*** Exercise inputs ***

(** * Academy backend: submission pipeline and progress ledger

    A shallow embedding of the exercise-submission pipeline
    (apps/portfolio/views.py), the similarity fallback of the AI grader
    (apps/portfolio/services/gemini_service.py), the sandbox client
    (apps/portfolio/services/judge0_service.py) and the progress ledger
    (apps/portfolio/models.py), with the properties the specification
    states about them and further properties read off the code.

    Conventions.
    - A Python [str] is a [string]; its characters stand for ASCII text.
      Case conversion and whitespace classification follow Python on code
      points below 128 and leave every other character alone.
    - A Python [int] is a [Z].
    - A many-to-many relation (completed videos, exercises, course items)
      is a [gset] of primary keys.
    - A call to an external service (sandbox, language-model oracle) is a
      function taken from an environment record; [None] stands for a
      raised exception.
    - The result dictionaries of the validators carry constant texts; the
      embedding keeps [is_correct] and names each text by a constructor of
      [Message]. *)

From Stdlib Require Import ZArith QArith List Ascii String Bool Lia.
From Stdlib Require Import Floats.SpecFloat.
From stdpp Require Import base gmap strings.

Import ListNotations.
Local Open Scope string_scope.
Local Open Scope list_scope.

(* ===================================================================== *)
(** * Python string primitives *)
(* ===================================================================== *)

Module PyStr.

Definition code (c : ascii) : nat := nat_of_ascii c.

(** [str.isspace] on one character: tab, line feed, vertical tab, form
    feed, carriage return, the four separators 28..31 and the space. *)
Definition is_space (c : ascii) : bool :=
  let n := code c in
  ((9 <=? n) && (n <=? 13) || (28 <=? n) && (n <=? 32))%nat.

Definition is_upper (c : ascii) : bool :=
  let n := code c in ((65 <=? n) && (n <=? 90))%nat.

Definition is_lower (c : ascii) : bool :=
  let n := code c in ((97 <=? n) && (n <=? 122))%nat.

Definition is_digit (c : ascii) : bool :=
  let n := code c in ((48 <=? n) && (n <=? 57))%nat.

(** The class [\w] of the [re] module on ASCII text. *)
Definition is_word (c : ascii) : bool :=
  is_upper c || is_lower c || is_digit c || (code c =? 95)%nat.

Definition lower_char (c : ascii) : ascii :=
  if is_upper c then ascii_of_nat (code c + 32) else c.

Definition upper_char (c : ascii) : ascii :=
  if is_lower c then ascii_of_nat (code c - 32) else c.

Fixpoint map_chars (f : ascii -> ascii) (s : string) : string :=
  match s with
  | EmptyString => EmptyString
  | String c t => String (f c) (map_chars f t)
  end.

(** [s.lower()] and [s.upper()]. *)
Definition lower (s : string) : string := map_chars lower_char s.
Definition upper (s : string) : string := map_chars upper_char s.

(** [len(s)]. *)
Definition len (s : string) : nat := String.length s.

(** Truth value of a string: non-empty. *)
Definition truthy (s : string) : bool :=
  match s with EmptyString => false | String _ _ => true end.

Fixpoint lstrip (s : string) : string :=
  match s with
  | EmptyString => EmptyString
  | String c t => if is_space c then lstrip t else s
  end.

(** Drops trailing whitespace: a character is kept when it is not a
    space or when something is kept after it. *)
Fixpoint rstrip (s : string) : string :=
  match s with
  | EmptyString => EmptyString
  | String c t =>
      match rstrip t with
      | EmptyString => if is_space c then EmptyString else String c EmptyString
      | String _ _ as t' => String c t'
      end
  end.

(** [s.strip()]. *)
Definition strip (s : string) : string := rstrip (lstrip s).

(** [s.startswith(p)]. *)
Definition startswith (s p : string) : bool := String.prefix p s.

(** [needle in hay]. *)
Fixpoint contains (needle hay : string) : bool :=
  String.prefix needle hay ||
  match hay with
  | EmptyString => false
  | String _ t => contains needle t
  end.

(** [any(kw in s for kw in kws)]. *)
Definition any_in (kws : list string) (s : string) : bool :=
  existsb (fun kw => contains kw s) kws.

(** [s.split(sep)] for a one-character separator: the pieces between
    the separators, empty pieces included; never an empty list. *)
Fixpoint split_on (sep : ascii) (s : string) : list string :=
  match s with
  | EmptyString => [EmptyString]
  | String c t =>
      if Ascii.eqb c sep then EmptyString :: split_on sep t
      else match split_on sep t with
           | [] => [String c EmptyString]
           | w :: ws => String c w :: ws
           end
  end.

Definition newline : ascii := ascii_of_nat 10.

(** [s.split()]: the maximal runs of non-whitespace characters.  The
    accumulator [cur] is the run being read. *)
Fixpoint split_ws_aux (cur : string) (s : string) : list string :=
  match s with
  | EmptyString => if truthy cur then [cur] else []
  | String c t =>
      if is_space c
      then (if truthy cur then cur :: split_ws_aux EmptyString t
            else split_ws_aux EmptyString t)
      else split_ws_aux (cur ++ String c EmptyString) t
  end.

Definition split_ws (s : string) : list string := split_ws_aux EmptyString s.

(** [''.join(parts)]. *)
Definition join_empty (parts : list string) : string :=
  fold_right String.append EmptyString parts.

(** [s[:n]]. *)
Fixpoint take (n : nat) (s : string) : string :=
  match n, s with
  | O, _ => EmptyString
  | _, EmptyString => EmptyString
  | S n', String c t => String c (take n' t)
  end.

(** [zip(a, b)]. *)
Fixpoint zip (a b : string) : list (ascii * ascii) :=
  match a, b with
  | String x a', String y b' => (x, y) :: zip a' b'
  | _, _ => []
  end.

(** [sum(1 for a, b in zip(s, t) if a == b)]. *)
Definition count_equal (s t : string) : nat :=
  List.length (List.filter (fun p => Ascii.eqb (fst p) (snd p)) (zip s t)).

(** The one-line program [print("Hello, World!")]. *)
Definition double_quote : string := String (ascii_of_nat 34) EmptyString.

Definition print_hello : string :=
  "print(" ++ double_quote ++ "Hello, World!" ++ double_quote ++ ")".

(** Spec-side reading of "all whitespace removed". *)
Fixpoint remove_spaces (s : string) : string :=
  match s with
  | EmptyString => EmptyString
  | String c t => if is_space c then remove_spaces t else String c (remove_spaces t)
  end.

End PyStr.

(* ===================================================================== *)
(** * The AI grader's local similarity fallback (gemini_service.py) *)
(* ===================================================================== *)

Module GeminiService.
Import PyStr.

(** The [reasoning] text of a fallback verdict. *)
Inductive Reasoning :=
| CodeLengthInsufficient            (* 'Code length insufficient' *)
| Similarity (ratio : Q)            (* f'Similarity: {similarity:.2f}' *)
| SimilarityTooLow (ratio : Q).     (* f'Similarity too low: {similarity:.2f}' *)

Record Verdict := mkVerdict {
  is_correct : bool;
  accepts_alternative : bool;
  reasoning : Reasoning
}.

(** [_calculate_similarity].  Python divides in double precision; the
    quotient is kept exact here. *)
Definition _calculate_similarity (text1 text2 : string) : Q :=
  if negb (truthy text1) || negb (truthy text2) then 0%Q
  else
    let common := count_equal text1 text2 in
    let max_len := Nat.max (len text1) (len text2) in
    if (0 <? max_len)%nat
    then (inject_Z (Z.of_nat common) / inject_Z (Z.of_nat max_len))%Q
    else 0%Q.

(** [x > y] on rationals. *)
Definition Qgtb (x y : Q) : bool := negb (Qle_bool x y).

(** [''.join(code.split()).lower()]. *)
Definition clean (code : string) : string := lower (join_empty (split_ws code)).

(** [_basic_validation]; the argument [execution_output] is unused by
    the source and left out. *)
Definition _basic_validation (submitted_code solution_code : string) : Verdict :=
  let submitted_clean := clean submitted_code in
  let solution_clean := clean solution_code in
  if (len submitted_clean <? 10)%nat then
    mkVerdict false false CodeLengthInsufficient
  else
    let similarity := _calculate_similarity submitted_clean solution_clean in
    if Qgtb similarity (7 # 10) then
      mkVerdict true true (Similarity similarity)
    else
      mkVerdict false false (SimilarityTooLow similarity).

End GeminiService.


(* ===================================================================== *)
(** * Double-precision arithmetic of the percentage computation *)
(* ===================================================================== *)

Module PyFloat.

(** IEEE 754 binary64, rounding to nearest even, as Python's [float]. *)
Definition prec : Z := 53.
Definition emax : Z := 1024.

(** [float(n)]. *)
Definition of_int (n : Z) : spec_float := binary_normalize prec emax n 0 false.

(** [a / b] on two [int]s, for operands below 2^53 in absolute value
    (both are then exact doubles and the quotient is rounded once);
    [None] is [ZeroDivisionError]. *)
Definition truediv (a b : Z) : option spec_float :=
  if (b =? 0)%Z then None else Some (SFdiv prec emax (of_int a) (of_int b)).

(** [x * n] for a float [x] and an int [n]. *)
Definition mul_int (x : spec_float) (n : Z) : spec_float :=
  SFmul prec emax x (of_int n).

(** [int(x)]: truncation toward zero; [None] on an infinity or a NaN,
    where Python raises. *)
Definition to_int (x : spec_float) : option Z :=
  match x with
  | S754_zero _ => Some 0%Z
  | S754_finite s m e =>
      let q := match e with
               | Z0 => Zpos m
               | Zpos p => (Zpos m * 2 ^ Zpos p)%Z
               | Zneg p => (Zpos m / 2 ^ Zpos p)%Z
               end in
      Some (if s then (- q)%Z else q)
  | S754_infinity _ | S754_nan => None
  end.

End PyFloat.

(* ===================================================================== *)
(** * The progress ledger (models.py) *)
(* ===================================================================== *)

Module Models.

(** [UserProgress]: one row per user.  Dates are day ordinals. *)
Record UserProgress := mkUserProgress {
  completed_videos : gset nat;
  completed_exercises : gset nat;
  xp : Z;
  level : Z;
  total_points : Z;
  streak_days : Z;
  last_activity_date : option Z
}.

(** The row [get_or_create] inserts: the field defaults of the model. *)
Definition new_progress : UserProgress :=
  mkUserProgress ∅ ∅ 0 1 0 0 None.

Definition level_thresholds : list Z :=
  [0; 100; 300; 700; 1500; 3000; 6000; 10000]%Z.

(** [enumerate(l, start)]. *)
Fixpoint enumerate {A : Type} (start : Z) (l : list A) : list (Z * A) :=
  match l with
  | [] => []
  | x :: r => (start, x) :: enumerate (start + 1)%Z r
  end.

(** The loop of [add_xp]: every threshold that is met overwrites the
    level with its index. *)
Definition level_loop (thresholds : list Z) (xp0 level0 : Z) : Z :=
  fold_left
    (fun lvl (p : Z * Z) => let (level, threshold) := p in
                            if (xp0 >=? threshold)%Z then level else lvl)
    (enumerate 1%Z thresholds) level0.

(** [UserProgress.add_xp]: the saved row and the returned level. *)
Definition add_xp (self : UserProgress) (points : Z) : UserProgress * Z :=
  let xp' := (xp self + points)%Z in
  let total' := (total_points self + points)%Z in
  let level' := level_loop level_thresholds xp' (level self) in
  (mkUserProgress (completed_videos self) (completed_exercises self)
                  xp' level' total' (streak_days self) (last_activity_date self),
   level').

*** End of Exercise inputs ***

#### Exercise:
From the data above, reproduce word for word the lines running from the line with "Definition _basic_validation (submitted_code" to the line with "Module PyFloat.", ends included.

#### Result:
Definition _basic_validation (submitted_code solution_code : string) : Verdict :=
  let submitted_clean := clean submitted_code in
  let solution_clean := clean solution_code in
  if (len submitted_clean <? 10)%nat then
    mkVerdict false false CodeLengthInsufficient
  else
    let similarity := _calculate_similarity submitted_clean solution_clean in
    if Qgtb similarity (7 # 10) then
      mkVerdict true true (Similarity similarity)
    else
      mkVerdict false false (SimilarityTooLow similarity).

End GeminiService.


(* ===================================================================== *)
(** * Double-precision arithmetic of the percentage computation *)
(* ===================================================================== *)

Module PyFloat.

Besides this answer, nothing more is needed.